# My latest Decal Pens & Photo mods



## Texas Penworks (Sep 30, 2014)

Here are some pics of my recent Decal Logo pens created for a customer & a couple other pens i've modified photo backgrounds of.


----------



## seamus7227 (Sep 30, 2014)

Nice work Kyle!!


----------



## Texas Penworks (Sep 30, 2014)

Thanks! Still trying to find someone to thin out that Alligator hide I discussed with you.


----------



## mark james (Sep 30, 2014)

All are beautiful, but I really like the ones in the third picture - very, very excellent.


----------



## Texas Penworks (Sep 30, 2014)

added some better photos of logo pen


----------



## Marko50 (Oct 1, 2014)

Amazing work Kyle!


----------



## mikespenturningz (Oct 1, 2014)

Very nice work.
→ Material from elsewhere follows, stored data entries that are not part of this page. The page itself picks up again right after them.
Lemma targets_NoDup (tags : tagMap) (m : gmap Q (gmap str chan)) : NoDup (targets tags (order (map_to_list m))).
Proof.
  assert (NoDup (order (map_to_list m)).*1) as Hnd by (rewrite order_perm; apply NoDup_fst_map_to_list). revert Hnd.
  generalize (order (map_to_list m)). intros qs. unfold targets. induction qs as [|[q cs] qs IH]; intros Hnd; cbn; [constructor|].
  apply NoDup_cons in Hnd as [Hq Hnd]. destruct (q_Matches q tags) as [[]| | |]; [|by apply IH..]. apply NoDup_app. split_and!; [| |by apply IH].
  - apply NoDup_fmap_2; [intros [] []; cbn; congruence|]. rewrite order_perm. apply NoDup_map_to_list.
  - intros [[q1 c1] ch1] H1 H2. apply list_elem_of_fmap in H1 as (e1 & [= -> -> ->] & _). apply list_elem_of_In, in_concat in H2 as (l & Hl & Hx).
    apply in_map_iff in Hl as ([q' m'] & <- & Hin). cbn in Hx. destruct (q_Matches q' tags) as [[]| | |]; try done.
    rewrite <- list_elem_of_In in Hx. apply list_elem_of_fmap in Hx as (e2 & [= -> _ _] & _). destruct Hq. apply list_elem_of_fmap. exists (q', m'). split; [done|]. by apply list_elem_of_In.
Qed.

Lemma send_ok s w msg tags : chan_open s w -> chan_own s -> (forall c q, is_Some (sub s c q) -> exists b, q_Matches q tags = Ok b) -> (forall q m, queries s !! q = Some m -> m <> ∅) ->
  exists chs, state_send s w msg tags = Ok {| sent := sent w ++ map (fun ch => (ch, msg)) chs; closed := closed w |} /\ NoDup chs /\
    forall ch, ch ∈ chs <-> exists c q, sub s c q = Some ch /\ q_Matches q tags = Ok true.
Proof.
  intros Ho Hu Hm Hne. exists (snd <$> targets tags (order (map_to_list (queries s)))). split_and!.
  - apply send_loop_ok.
    + intros q m Hin. rewrite order_perm in Hin. apply elem_of_map_to_list in Hin. destruct (map_choose m (Hne q m Hin)) as (c & ch & E). apply (Hm c q). unfold sub. by rewrite Hin, E.
    + intros q m c ch Hin E. rewrite order_perm in Hin. apply elem_of_map_to_list in Hin. apply (Ho c q). unfold sub. by rewrite Hin.
  - apply NoDup_fmap_2_strong; [|apply targets_NoDup]. intros [[q c] ch] [[q' c'] ch'] [H1 _]%targets_spec [H2 _]%targets_spec E. cbn in E. subst. by destruct (Hu _ _ _ _ _ H1 H2) as [-> ->].
  - intros ch. rewrite list_elem_of_fmap. split.
    + intros ([[q c] ch'] & -> & [H1 H2]%targets_spec). by exists c, q.
    + intros (c & q & H1 & H2). exists (q, c, ch). split; [done|]. by apply targets_spec.
Qed.
End loop.

(** ** The server as a table *)

Section table.
Context {Q : Type} `{EqD : EqDecision Q, Cnt : !Countable Q, PQ : !PubQuery Q} `{MO : MapOrder} {M : Type}.
Abbreviation Server := (@Server Q _ _ M).
Abbreviation call := (@call Q M).

(** The subscriptions by client and text, the clients on record, the messages and the closed channels. *)
Record table := {
  t_subs : gmap (str * str) (Q * chan);
  t_known : gset str;
  t_sent : list (chan * M);
  t_closed : gset chan;
}.
Implicit Types (t : table) (s : Server).

Definition table0 : table := {| t_subs := ∅; t_known := ∅; t_sent := []; t_closed := ∅ |}.

Definition is_match (tags : tagMap) (q : Q) : bool := match q_Matches q tags with Ok true => true | _ => false end.

Definition receivers t (tags : tagMap) : list chan :=
  map (fun e : (str * str) * (Q * chan) => e.2.2) (filter (fun e => is_match tags e.2.1 = true) (map_to_list (t_subs t))).

Definition table_call t (c : call) : table * option pubsub_err :=
  match c with
  | Subscribe cl q out =>
      match t_subs t !! (cl, q_String q) with
      | Some _ => (t, Some ErrAlreadySubscribed)
      | None => ({| t_subs := <[(cl, q_String q) := (q, out)]> (t_subs t); t_known := {[cl]} ∪ t_known t; t_sent := t_sent t; t_closed := t_closed t |}, None)
      end
  | Unsubscribe cl q =>
      match t_subs t !! (cl, q_String q) with
      | Some (_, ch) => ({| t_subs := delete (cl, q_String q) (t_subs t); t_known := t_known t; t_sent := t_sent t; t_closed := {[ch]} ∪ t_closed t |}, None)
      | None => (t, Some ErrSubscriptionNotFound)
      end
  | UnsubscribeAll cl =>
      if bool_decide (cl ∈ t_known t) then
        ({| t_subs := filter (fun e => e.1.1 <> cl) (t_subs t); t_known := t_known t ∖ {[cl]}; t_sent := t_sent t;
            t_closed := list_to_set (map (fun e : (str * str) * (Q * chan) => e.2.2) (filter (fun e => e.1.1 = cl) (map_to_list (t_subs t)))) ∪ t_closed t |}, None)
      else (t, Some ErrSubscriptionNotFound)
  | PublishWithTags msg tags =>
      ({| t_subs := t_subs t; t_known := t_known t; t_sent := t_sent t ++ map (fun ch => (ch, msg)) (receivers t tags); t_closed := t_closed t |}, None)
  | OnStop => (t, None)
  end.

Fixpoint table_calls t (cs : list call) : table * list (option pubsub_err) :=
  match cs with
  | [] => (t, [])
  | c :: cs' => let (t, r) := table_call t c in let (t, rs) := table_calls t cs' in (t, r :: rs)
  end.

Definition recorded s (c key : str) : option Q := match client_map s c with Some (_, m) => m !! key | None => None end.

Definition msgs (ch : chan) (l : list (chan * M)) : list M := snd <$> filter (fun e => e.1 = ch) l.

Lemma msgs_app ch l k : msgs ch (l ++ k) = msgs ch l ++ msgs ch k.
Proof. unfold msgs. by rewrite filter_app, fmap_app. Qed.

Lemma msgs_map ch chs (msg : M) : NoDup chs -> msgs ch (map (fun c => (c, msg)) chs) = if bool_decide (ch ∈ chs) then [msg] else [].
Proof.
  induction 1 as [|c chs Hc _ IH]; [done|]. unfold msgs in *. cbn [map]. rewrite filter_cons. cbn [fst].
  destruct (decide (c = ch)) as [->|Hne].
  - rewrite fmap_cons, IH, bool_decide_eq_false_2 by done. by rewrite bool_decide_eq_true_2 by left.
  - rewrite IH. apply (f_equal (fun b : bool => if b then [msg] else [])). apply bool_decide_ext. set_solver.
Qed.

(** No [Matches] of a query panics. *)
Definition calm (q : Q) : Prop := forall tags, exists b, q_Matches q tags = Ok b.

Record agrees s t : Prop := {
  ag_cmds : cmds s = [];
  ag_loop : exists st, loop s = Some st /\ state_ok st /\
    (forall c q ch, sub st c q = Some ch <-> t_subs t !! (c, q_String q) = Some (q, ch));
  ag_key c key q ch : t_subs t !! (c, key) = Some (q, ch) -> key = q_String q /\ calm q /\ (ch ∉ t_closed t);
  ag_own k k' q q' ch : t_subs t !! k = Some (q, ch) -> t_subs t !! k' = Some (q', ch) -> k = k';
  ag_record c key : recorded s c key = fst <$> t_subs t !! (c, key);
  ag_range c i : subscriptions s !! c = Some i -> (i < length (maps s))%nat;
  ag_inj c c' i : subscriptions s !! c = Some i -> subscriptions s !! c' = Some i -> c = c';
  ag_known c : c ∈ t_known t <-> is_Some (subscriptions s !! c);
  ag_sent ch : msgs ch (sent (chans s)) = msgs ch (t_sent t);
  ag_closed ch : ch ∈ closed (chans s) <-> ch ∈ t_closed t;
}.

Lemma start_agrees cap : agrees (OnStart (NewServer cap)) table0.
Proof.
  split; cbn; try done.
  - exists new_state. split; [done|]. split; [apply new_state_ok|]. intros c q ch. unfold sub. cbn. by rewrite !lookup_empty.
  - intros c. split; [set_solver|by intros [? ?]].
Qed.

Lemma recorded_eq s c key : recorded s c key = match subscriptions s !! c with Some i => maps s !! i ≫= (.!! key) | None => None end.
Proof. unfold recorded, client_map. destruct (subscriptions s !! c) as [i|]; [|done]. by destruct (maps s !! i). Qed.

(** The references of the record: each client has a map of its own. *)
Definition refs_ok s : Prop := (forall c i, subscriptions s !! c = Some i -> (i < length (maps s))%nat) /\
  (forall c c' i, subscriptions s !! c = Some i -> subscriptions s !! c' = Some i -> c = c').
(* ===== verification/AbciApps.v ===== *)
(** Applications behind the ABCI interface: [BaseApplication] (src/tendermint/abci/types/application.go) and the
    example applications counter/counter.go, kvstore/kvstore.go and kvstore/persistent_kvstore.go of
    src/tendermint/abci/example, each an instance of the [Application] record; and the local client
    (src/tendermint/abci/client/local_client.go), which calls an application without a wire.

    The stores are over any database of the [DB] interface.  encoding/json is class [Json]: the text of an [AppState] and
    of a saved [State], and the reader of the latter.  The protobuf encoding of a validator is [MarshalValidator], and
    the text of its error [marshal_error]. *)
From S2P Require Import Prelude GoStrings GoBytes GoText Db Tx AbciWire Abci.
From stdpp Require Import base list.
Local Open Scope Z_scope.

(** ** Zero values *)

Definition zero_Header : Header :=
  mkHeader [] 0 0 0 (mkBlockID [] (mkPartSetHeader 0 [])) [] [] [] [] 0 [] [] [] [] None [] 0 None None [].
Definition zero_BeginBlock : RequestBeginBlock := mkRequestBeginBlock [] zero_Header [] [].
Definition app_state_of (height : Z) (hash : list Z) : AppState := mkAppState height hash [] [] 0 0 zero_BeginBlock.

Definition CodeTypeOK : Z := 200.
Definition CodeTypeEncodingError : Z := 1.
Definition CodeTypeBadNonce : Z := 2.
Definition CodeTypeUnauthorized : Z := 3.

Definition deliver_code (code : Z) (log : list Z) (tags : list KVPair) : ResponseDeliverTx :=
  mkResponseDeliverTx code [] log [] 0 0 0 tags [] 0.
Definition check_code (code : Z) (log : list Z) : ResponseCheckTx := mkResponseCheckTx code [] log [] 0 0 0 [] [] 0.

(** [ResponseDeliverTx.IsOK] and [IsErr]. *)
Definition DeliverTx_IsOK (r : ResponseDeliverTx) : bool := ResponseDeliverTx_Code r =? CodeTypeOK.
Definition DeliverTx_IsErr (r : ResponseDeliverTx) : bool := negb (ResponseDeliverTx_Code r =? CodeTypeOK).

(** ** [BaseApplication] *)

Definition BaseApplication (S : Type) : Application S := {|
  app_Info req s := Some (mkResponseInfo [] [] 0 [], s);
  app_SetOption req s := Some (mkResponseSetOption CodeTypeOK [] [], s);
  app_Query req s := Some (mkResponseQuery CodeTypeOK [] [] 0 [] [] [] 0, s);
  app_QueryEx req s := Some (mkResponseQueryEx CodeTypeOK [] [] 0 [] [] 0, s);
  app_CheckTx tx s := Some (check_code CodeTypeOK [], s);
  app_InitChain req s := Some (mkResponseInitChain CodeTypeOK [] [], s);
  app_BeginBlock req s := Some (mkResponseBeginBlock CodeTypeOK [], s);
  app_DeliverTx tx s := Some (deliver_code CodeTypeOK [] [], s);
  app_EndBlock req s := Some (mkResponseEndBlock [] None 0 0 [], s);
  app_Commit s := Some (mkResponseCommit [], s);
  app_CleanData s := Some (mkResponseCleanData 0 [], s);
  app_GetGenesis s := Some (mkResponseGetGenesis 0 [] [], s);
  app_Rollback s := Some (mkResponseRollback 0 [], s)
|}.

Class Json := {
  json_AppState : AppState -> list Z;
  json_State : Z -> Z -> list Z -> list Z;
  json_UnState : list Z -> option (Z * Z * list Z)
}.

Definition AppStateToByte `{Json} (a : AppState) : list Z := json_AppState a.

(** ** counter.go *)

Module Counter.

Record CounterApplication := mkCounter { hashCount : Z; txCount : Z; serial : bool }.

Definition NewCounterApplication (serial : bool) : CounterApplication := mkCounter 0 0 serial.

(** [tx8], right-aligned, as a big-endian number. *)
Definition tx_value (tx : list Z) : Z := be_val (replicate (8 - length tx) 0 ++ tx).
(** C34: the store over any database of the interface is a map.  A block of transactions leaves in it the pairs of the
    transactions, the last one for each key; a query reads the pair and changes nothing; a commit counts the block, keeps
    the pairs, and leaves a database from which the state loads again.  A commit panics when 2^55 transactions were
    delivered. *)
Theorem kvstore_refines `{Json} `{!JsonLaws} {D I B : Type} `{Hdb : !DB D I B} `{L : !DBLaws Hdb} (m : gmap bytes bytes)
  (s : KVStore.State D) : holds m s -> 0 <= KVStore.Size s ->
  (forall txs, KVStore.Size s + zlen txs < 2 ^ 63 ->
     exists s', deliver_all txs s = Some s' /\ holds (fold_left put txs m) s' /\ KVStore.Size s' = KVStore.Size s + zlen txs /\
       KVStore.Height s' = KVStore.Height s) /\
  (forall req, exists res, app_Query KVStore.kv_app req s = Some (res, s) /\
     ResponseQuery_Value res = default [] (m !! RequestQuery_Data req) /\
     ResponseQuery_Log res = match m !! RequestQuery_Data req with Some _ => bs "exists" | None => bs "does not exist" end) /\
  (KVStore.Size s < 2 ^ 55 -> exists res s', app_Commit KVStore.kv_app s = Some (res, s') /\ holds m s' /\
     KVStore.Size s' = KVStore.Size s /\ KVStore.Height s' = sN 64 (KVStore.Height s + 1) /\
     KVStore.loadState (KVStore.db s') = Some s') /\
  (2 ^ 55 <= KVStore.Size s < 2 ^ 63 -> app_Commit KVStore.kv_app s = None).
Proof.
  intros Hm Hp. split_and!.
  - intros txs Hb. by apply deliver_all_put.
  - intros req. by apply Query_get.
  - intros Hs. by apply Commit_saves.
  - apply Commit_panics.
Qed.

Definition sample_json : Json := {| json_AppState _ := []; json_State a b h := a :: b :: h;
  json_UnState l := match l with a :: b :: h => Some (a, b, h) | _ => None end |}.

Lemma sample_json_laws : @JsonLaws sample_json.
Proof. by split. Qed.

Lemma kvstore_refines_witness : exists s', deliver_all (H := sample_json) [bs "a=1"; bs "b"; bs "a=2"] (KVStore.mkState NewMemDB 0 0 []) = Some s' /\
  holds (<[bs "a" := bs "2"]> (<[bs "b" := bs "b"]> (<[bs "a" := bs "1"]> ∅))) s'.
Proof.
  assert (holds ∅ (KVStore.mkState NewMemDB 0 0 [])) as Hm by (split; [done|]; intros k; by rewrite lookup_empty).
  destruct (proj1 (@kvstore_refines sample_json sample_json_laws _ _ _ _ MemDB_laws ∅ (KVStore.mkState NewMemDB 0 0 []) Hm ltac:(done))
    [bs "a=1"; bs "b"; bs "a=2"] ltac:(done)) as (s' & E & Hs & _). exists s'. split; [exact E|exact Hs].
Defined.

(** ** The wire, connections and the server *)

(** ** A runtime for the examples *)

(** Messages with one byte string, or none, and the response of an accepted transaction; anything else is an error. *)
Module Sample.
I also like that third picture. Impressive.


----------



## Texas Penworks (Oct 1, 2014)

Thanks for the kind comments. Those pens in the 3rd picture are the first batch of a 60 pen order.


----------



## winterwood (Oct 1, 2014)

Really nice work, do you make the decals?


----------



## Texas Penworks (Oct 1, 2014)

Yes decals printed on Testors decal paper from Hobby Lobby with my $30 Canon inkjet printer.


----------



## winterwood (Oct 2, 2014)

Thanks Kyle, it's off to Hobby Lobby for me.
D


----------